İmamoğlu'ndan Şok Karar! Duruşmaya Gitmiyor: Neler Oluyor?
İstanbul Büyükşehir Belediye (İBB) Başkanı Ekrem İmamoğlu, Silivri Cezaevi'nde görülecek olan ve kendisinin de sanığı olduğu 'bilirkişi davası' olarak bilinen duruşmaya katılmayacağını duyurdu. İmamoğlu, bu kararını yargılama sürecindeki usulsüzlükleri gerekçe göstererek açıkladı. Peki, bu beklenmedik kararın arkasında yatan sebepler neler? İmamoğlu'nun bu hamlesi siyasi arenada nasıl yankı bulacak?
İmamoğlu'ndan Sert Tepki: "Aldığımız Nefese Dava Açıyorsunuz!"
Ekrem İmamoğlu, duruşmaya katılmama kararını kamuoyuna duyururken, yargılama sürecine yönelik sert eleştirilerde bulundu. "Aldığımız nefese dava açıyorsunuz. Her davanın savcısı aynı, bilirkişisi aynı, hukuksuzluğu aynı" ifadelerini kullanan İmamoğlu, yargılamanın adil ve şeffaf bir şekilde yürütülmediğini savundu. Ayrıca, duruşma yerinin son anda değiştirilmesine ve savunma hakkının engellenmesine de tepki gösterdi.
İmamoğlu'nun Cumhurbaşkanlığı Aday Ofisi hesabından yapılan açıklamada şu ifadelere yer verildi:
- "Bunlar da yetmiyor bir gün önce yargılamanın yapılacağı yeri değiştiriyor bana ve avukatlarıma son anda haber veriyorsunuz."
- "Kendimizi savunmamızdan bile korkuyorsunuz."
- "Savunma hakkımızı engelleyen bu keyfi uygulamalarınızı kabul etmiyorum."
- "Bugünkü duruşma usulsüzdür, yargılama esaslarına uygun değildir."
- "Böyle bir sürecin parçası olmayı reddediyorum ve bu nedenle bu duruşmaya katılmayacağım."
- "Bağımsız Türk yargısına ve yargı üyelerine sonuna kadar güveniyorum, ama planlanan bu sürecin bir parçası olmayı reddediyorum."

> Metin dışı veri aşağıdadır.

(* ===== verification/ActorConvergence.v ===== *)
(** The cluster of actors left alone: it falls silent, and then everybody shows what was
    announced.

    The framework is reliable for the running actors ([ReliableFramework]); the actors
    know each other ([meshed]).  Every message waiting and every task spawned has a weight,
    and whatever a handler sends weighs less than the message it handled, so the system
    falls silent under any order of the messages and the timers.  From the moment a node
    announces its state to another one, the other shows it, or a message or a task that
    carries it is still under way. *)
From stdpp Require Import prelude gmap fin_maps strings relations list_numbers.
From S2P Require Import Prelude Node Clock Types ViewMap ShardCore ShardProps SyncLogic.
From S2P Require Import ChangeFeed Versioning Lifecycle Diagnostics Engine EngineProps.
From S2P Require Import Protocol Accounting Network NetworkRuns StateActor ActorSystem.
From S2P Require Import ActorHandling.

(** ** The framework, when it works *)

(** For the actors [rs]: a message told is enqueued, the actor is handed one of the
    messages waiting, in any order, and something as long as something waits. *)
Class ReliableFramework {Ref Msg Fw : Type} `{Countable Ref} `{!ActorFramework Ref Msg Fw}
    (rs : gset Ref) : Prop := {
  rf_tell r m f : r ∈ rs → fw_mailbox (fw_tell r m f).1 r ≡ₚ m :: fw_mailbox f r;
  rf_tell_other r r' m f :
    r' ∈ rs → r ≠ r' → fw_mailbox (fw_tell r m f).1 r' ≡ₚ fw_mailbox f r';
  rf_receive r m f f' :
    r ∈ rs → fw_receive r f = Some (m, f') → fw_mailbox f r ≡ₚ m :: fw_mailbox f' r;
  rf_receive_other r r' m f f' :
    r' ∈ rs → r ≠ r' → fw_receive r f = Some (m, f') → fw_mailbox f r' ≡ₚ fw_mailbox f' r';
  rf_hands r f : r ∈ rs → fw_mailbox f r ≠ [] → is_Some (fw_receive r f)
}.

(** ** The system, left alone *)
Section Alone.
Context `{HashIter} {S V M C : Type} `{!ViewMapOps V M} `{!ViewMapLaws V M} `{Clock C}.
Context {Ref Fw : Type} `{Countable Ref}.
Context `{!ActorFramework Ref (ActorMsg S V) Fw} `{!ActorFrameworkLaws Ref (ActorMsg S V) Fw}.
Context (rs : gset Ref) `{!ReliableFramework (Msg:=ActorMsg S V) (Fw:=Fw) rs} (K : nat).
Context (name : string) (p : S → V) (w : Z)
  (ser : SerializeViewFn V) (de : DeserializeViewFn V) (ap : option (InboundDeltaApplierFn V)).
Local Abbreviation system := (ActorSystem (Ref:=Ref) (S:=S) (V:=V) (M:=M) (Fw:=Fw)).
Local Abbreviation cell := (ActorCell (S:=S) (V:=V) (M:=M)).
Local Abbreviation tracks := (tracks (C:=C) name p w ser de ap).
Local Abbreviation system_step := (system_step (C:=C) name p w ser de ap).
Implicit Types (sys : system) (c : cell) (r : Ref) (fw : Fw) (clk : C) (i j k id : NodeId).
Implicit Types (msg : ActorMsg S V) (x : Effect (ActorRefPeerSender (Ref:=Ref))).

Definition mailbox sys r : list (ActorMsg S V) := fw_mailbox (as_framework sys) r.

(** Nobody tells anybody anything: actors handle what waits, and timers fire. *)
Inductive left_alone sys : system → Prop :=
| la_handle r c msg fw clk a peers effs reply :
    as_cells sys !! r = Some c → stopped c = false →
    fw_receive r (as_framework sys) = Some (msg, fw) → in_range c msg →
    actor_handle (cell_actor c) (registry_of sys (cell_registry c)) msg clk =
      Done (a, peers, effs, reply) →
    left_alone sys
      (perform r (set_registry (set_cell (set_framework sys fw) r (mkActorCell a (cell_registry c)))
         (cell_registry c) peers) effs)
| la_timer r c t l1 l2 :
    as_tasks sys = l1 ++ (r, t) :: l2 → as_cells sys !! r = Some c →
    left_alone sys
      (perform r (set_tasks sys (l1 ++ l2))
         (delayed_fires (stopped c) (registry_of sys (cell_registry c)) t)).

Lemma left_alone_step sys sys' : left_alone sys sys' → system_step sys sys'.
Proof. intros []; [by eapply sys_handle|by eapply sys_timer]. Qed.

(** *** Performing effects *)
Lemma perform_frame r effs : ∀ sys,
  as_cells (perform r sys effs) = as_cells sys ∧
  as_registries (perform r sys effs) = as_registries sys ∧ as_used (perform r sys effs) = as_used sys.
Proof.
  induction effs as [|x effs IH]; intros sys; simpl; [done|].
  destruct (IH (perform_effect r sys x)) as (-> & -> & ->). by destruct x.
Qed.

Lemma perform_mail r effs r' msg : ∀ sys,
  msg ∈ mailbox (perform r sys effs) r' →
  msg ∈ mailbox sys r' ∨ ∃ x, x ∈ effs ∧
    ((∃ s m, x = SentSync s m ∧ msg = MsgInboundSync m) ∨ (∃ s m, x = SentWire s m ∧ msg = MsgInboundWire m)).
Proof.
  induction effs as [|x effs IH]; intros sys; simpl; [by left|]. intros [Hin|(y & Hy & Hm)]%IH.
  2: { right. exists y. split; [by right|done]. }
  destruct x as [s m|s m|t]; [| |by left]; unfold mailbox in Hin; simpl in Hin.
  - rewrite send_sync_tell in Hin. apply fw_tell_mailbox in Hin as [?|[_ ->]]; [by left|right].
    eexists. split; [by left|]. left. eauto.
  - rewrite send_wire_tell in Hin. apply fw_tell_mailbox in Hin as [?|[_ ->]]; [by left|right].
    eexists. split; [by left|]. right. eauto.
Qed.

Lemma tell_keeps r r' m msg fw :
  r' ∈ rs → msg ∈ fw_mailbox fw r' → msg ∈ fw_mailbox (fw_tell r m fw).1 r'.
Proof.
  intros Hr' Hin. destruct (decide (r = r')) as [->|Hne].
  - rewrite rf_tell by done. by right.
  - by rewrite rf_tell_other.
Qed.

Lemma perform_keeps r effs r' msg : ∀ sys,
  r' ∈ rs → msg ∈ mailbox sys r' → msg ∈ mailbox (perform r sys effs) r'.
Proof.
  induction effs as [|x effs IH]; intros sys Hr' Hin; simpl; [done|]. apply IH; [done|].
  unfold mailbox. destruct x as [s m|s m|t]; simpl; [| |done].
  - rewrite send_sync_tell. by apply tell_keeps.
  - rewrite send_wire_tell. by apply tell_keeps.
Qed.

Lemma perform_sent r effs s m : ∀ sys,
  actor_ref s ∈ rs → SentSync s m ∈ effs →
  MsgInboundSync m ∈ mailbox (perform r sys effs) (actor_ref s).
Proof.
  induction effs as [|x effs IH]; intros sys Hs Hin; [by apply elem_of_nil in Hin|].
  apply elem_of_cons in Hin as [<-|Hin]; simpl; [|by apply IH].
  apply perform_keeps; [done|]. unfold mailbox. simpl. rewrite send_sync_tell, rf_tell by done. by left.
Qed.

Lemma perform_tasks r effs y : ∀ sys,
  y ∈ as_tasks (perform r sys effs) ↔ y ∈ as_tasks sys ∨ ∃ t, Spawned t ∈ effs ∧ y = (r, t).
Proof.
  induction effs as [|x effs IH]; intros sys; simpl.
  { split; [by left|]. intros [?|(t & ?%elem_of_nil & _)]; done. }
  rewrite IH. setoid_rewrite elem_of_cons. destruct x as [s m|s m|t]; simpl.
  - naive_solver.
  - naive_solver.
  - rewrite elem_of_app, list_elem_of_singleton. naive_solver.
Qed.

Davanın Arka Planı: "Turpun Büyüğü" Basın Toplantısı
Söz konusu dava, Ekrem İmamoğlu'nun 27 Ocak'ta yaptığı "Turpun Büyüğü" başlıklı basın toplantısıyla ilgili açılmıştı. Bu basın toplantısında İmamoğlu, İBB'deki bazı usulsüzlük iddialarına değinmiş ve çeşitli açıklamalarda bulunmuştu. Davanın içeriği ve İmamoğlu'na yöneltilen suçlamalar hakkında henüz detaylı bir bilgi bulunmamakla birlikte, İmamoğlu'nun bu davanın siyasi bir motivasyonla açıldığını düşündüğü anlaşılıyor.
Türkiye'de yargı süreçleri sıklıkla tartışma konusu olmuştur. Özellikle son yıllarda, siyasi davalarda yaşanan gelişmeler ve yargının bağımsızlığına yönelik eleştiriler kamuoyunun gündeminde önemli bir yer tutmaktadır. Yargı bağımsızlığı, bir hukuk devletinin temel unsurlarından biridir ve adil yargılamanın sağlanması için hayati öneme sahiptir. Yargının bağımsızlığına gölge düşüren her türlü uygulama, toplumun adalete olan güvenini sarsmakta ve hukuk devletine olan inancı zedelemektedir.
Ekrem İmamoğlu'nun duruşmaya katılmama kararı, yargılama sürecine yönelik ciddi bir protesto niteliği taşıyor. Bu karar, İmamoğlu'nun yargı sistemine olan güvenini sorguladığını ve davanın siyasi bir kumpas olduğunu düşündüğünü gösteriyor. Bu durum, Türkiye'deki yargı sisteminin işleyişi ve siyasi davaların adilliği konularında yeni tartışmaları beraberinde getirebilir.